1.3 主要試劑與儀器 兔抗大鼠FoxO3a單克隆抗體(CST)，兔抗大鼠FasL多克隆抗體、兔抗大鼠Caspase8多克隆抗體(武漢博士德生物技術(shù)有限公司)，兔抗大鼠3-磷酸甘油醛脫氫酶(GAPDH)多克隆抗體、山羊抗兔二抗(上海索萊寶生物科技有限公司)，二喹啉甲酸(BCA)蛋白濃度測(cè)量試劑盒、十二烷基硫酸鈉(SDS)-聚丙烯酰胺凝膠(PAGE)試劑盒、超敏電化學(xué)發(fā)光試劑盒(碧云天生物技術(shù)公司)，鏈霉菌抗生素蛋白-過(guò)氧化物酶鏈接法(SP)試劑盒、二氨基聯(lián)苯胺(DAB)顯色液(北京中杉金橋生物技術(shù)有限公司)。低溫超速離心機(jī)(德國(guó)Heraeus Sepatech公司)，ELx800酶標(biāo)儀(美國(guó)BioTek公司)，Bio-Rad 電泳儀、轉(zhuǎn)膜儀(美國(guó)Bio-Rad公司)，凝膠成像系統(tǒng)(美國(guó)Bio-Rad公司)，石蠟切片機(jī)(山東博科生物產(chǎn)業(yè)有限公司)。

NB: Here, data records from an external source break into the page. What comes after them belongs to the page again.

(** Changing list [l] from [xs] to [ys], where only elements of [l] and the
    elements [fs], free before, were written. *)
Lemma R_change h h' s l xs ys fr (touched : gset nat) :
  R h s -> seqs s !! l = Some xs -> rep h' l ys ->
  (forall l', l' <> l -> lists h' !! l' = lists h !! l') ->
  (forall x, x ∉ touched -> les h' !! x = les h !! x) ->
  (forall x, x ∈ touched -> x ∈ xs.*1 \/ x ∈ free s) ->
  (forall x, x ∈ fr -> (x ∈ free s /\ x ∉ touched) \/
     exists e, les h' !! x = Some e /\ list_ e = None) ->
  R h' (mk_state (<[l := ys]> (seqs s)) fr).
Proof.
  intros Hr Hl Hrep Hlists Hles Ht Hf. split; cbn.
  - intros l' zs Hz. destruct (decide (l' = l)) as [->|Hne].
    { rewrite lookup_insert_eq in Hz. by injection Hz as <-. }
    rewrite lookup_insert_ne in Hz by done.
    destruct (R_seqs _ _ Hr _ _ Hz) as (H1 & H2 & H3).
    split; [by rewrite Hlists|]. split; [|done].
    assert (Hz' : forall x, x ∈ zs.*1 -> les h' !! x = les h !! x).
    { intros x Hx. apply Hles. intros [Hx'|Hx']%Ht.
      - by apply (R_apart _ _ _ _ _ Hr Hl Hx') in Hz.
      - by eapply R_free_apart. }
    clear -H2 Hz'. revert H2 Hz'. generalize (@None nat) at 1 3 as p.
    induction zs as [|z zs IH]; intros p; cbn; [done|]. intros [Hz Hk] He.
    split; [rewrite He by set_solver; done|]. apply IH; [done|]. set_solver.
  - intros x Hx. destruct (Hf x Hx) as [[Hx1 Hx2]|He]; [|done].
    rewrite Hles by done. by apply (R_free _ _ Hr).
Qed.

(** ** The operations *)

(** Evaluates reads and writes of the heap. *)
Ltac heap_go :=
  repeat (progress (unfold mbind, M_bind, get_le, get_list, put_le, put_list, set_prev, set_next,
    set_head, set_tail, modify, when, gets, mret, M_ret; cbn) ||
  match goal with
  | |- context [<[?x := _]> _ !! ?x] => rewrite lookup_insert_eq
  | H : ?m !! ?x = Some _ |- context [?m !! ?x] => rewrite H
  | H : ?x <> ?y |- context [<[?x := _]> _ !! ?y] => rewrite (lookup_insert_ne _ x y) by exact H
  | H : ?y <> ?x |- context [<[?x := _]> _ !! ?y] => rewrite (lookup_insert_ne _ x y) by congruence
  end).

1.4 動(dòng)物分組與模型制備 將大鼠隨機(jī)分為空白組、模型組、FFQZT低劑量組、FFQZT中劑量組、FFQZT高劑量組、奧美拉唑組各10只。采用乙酸燒灼法制備胃潰瘍模型?？瞻捉M不做處理，其余各組均以3%戊巴比妥鈉麻醉。麻醉后，常規(guī)剪毛并消毒手術(shù)區(qū)，自劍突下沿腹中線稍左做約2 cm的切口，自肝后牽引出胃，在胃前壁胃竇與胃體交界處，貼附浸泡了冰醋酸的濾紙片，共貼附2次，每次30 s。吸去殘留乙酸，用大網(wǎng)膜覆蓋后將胃送回腹腔，逐層縫合腹壁。術(shù)后1 d內(nèi)禁食。自造模成功后第3天開(kāi)始灌胃，空白組及模型組給予1 ml/100 g生理鹽水灌胃；FFQZT低、中、高劑量組分別給FFQZT 3 g/kg、6 g/kg、12 g/kg，奧美拉唑組給奧美拉唑水溶液3.6 mg/kg，1次/d，連續(xù)給藥14 d。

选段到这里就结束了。